_Problem:_ Return each line of the records below that contains the word "floats".
===== Source material
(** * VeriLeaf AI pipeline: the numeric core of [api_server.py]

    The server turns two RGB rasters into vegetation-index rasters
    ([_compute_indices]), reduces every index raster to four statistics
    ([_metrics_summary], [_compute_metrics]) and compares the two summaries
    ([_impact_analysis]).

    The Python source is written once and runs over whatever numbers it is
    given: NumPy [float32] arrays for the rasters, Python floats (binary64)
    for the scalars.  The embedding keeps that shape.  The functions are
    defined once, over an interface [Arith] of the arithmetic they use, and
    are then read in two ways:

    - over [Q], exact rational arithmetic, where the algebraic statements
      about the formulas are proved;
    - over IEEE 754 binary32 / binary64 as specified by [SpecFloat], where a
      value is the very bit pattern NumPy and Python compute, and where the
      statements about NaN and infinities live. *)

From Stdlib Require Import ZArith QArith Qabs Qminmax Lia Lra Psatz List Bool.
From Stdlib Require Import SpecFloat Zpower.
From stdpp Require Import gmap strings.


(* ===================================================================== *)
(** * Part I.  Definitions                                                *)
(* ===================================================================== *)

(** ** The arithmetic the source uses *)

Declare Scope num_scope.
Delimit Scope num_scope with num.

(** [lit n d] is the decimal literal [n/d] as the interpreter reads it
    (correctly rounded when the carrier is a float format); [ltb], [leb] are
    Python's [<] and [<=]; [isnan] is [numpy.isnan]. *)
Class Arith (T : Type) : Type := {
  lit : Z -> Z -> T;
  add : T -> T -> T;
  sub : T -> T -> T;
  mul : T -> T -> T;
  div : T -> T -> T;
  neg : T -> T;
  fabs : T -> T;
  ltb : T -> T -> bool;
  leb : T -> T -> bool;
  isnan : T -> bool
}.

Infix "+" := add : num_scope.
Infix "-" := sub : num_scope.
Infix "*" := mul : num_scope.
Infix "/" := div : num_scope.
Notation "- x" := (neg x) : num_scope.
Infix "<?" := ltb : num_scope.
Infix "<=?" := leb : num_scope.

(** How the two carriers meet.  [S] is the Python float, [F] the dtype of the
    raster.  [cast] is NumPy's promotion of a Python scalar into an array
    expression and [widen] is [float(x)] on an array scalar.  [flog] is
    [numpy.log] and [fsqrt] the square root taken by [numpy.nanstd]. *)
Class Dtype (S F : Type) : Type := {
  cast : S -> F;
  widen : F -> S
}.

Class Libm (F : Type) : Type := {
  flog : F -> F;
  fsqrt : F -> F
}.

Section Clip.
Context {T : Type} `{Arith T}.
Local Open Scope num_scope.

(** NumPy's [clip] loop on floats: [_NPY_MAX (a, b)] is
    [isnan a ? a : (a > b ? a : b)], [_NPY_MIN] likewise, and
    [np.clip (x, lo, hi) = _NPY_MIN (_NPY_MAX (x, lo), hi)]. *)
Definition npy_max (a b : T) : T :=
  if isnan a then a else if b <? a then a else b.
==========
_Result for this exercise:_
    given: NumPy [float32] arrays for the rasters, Python floats (binary64)
(** NumPy's [clip] loop on floats: [_NPY_MAX (a, b)] is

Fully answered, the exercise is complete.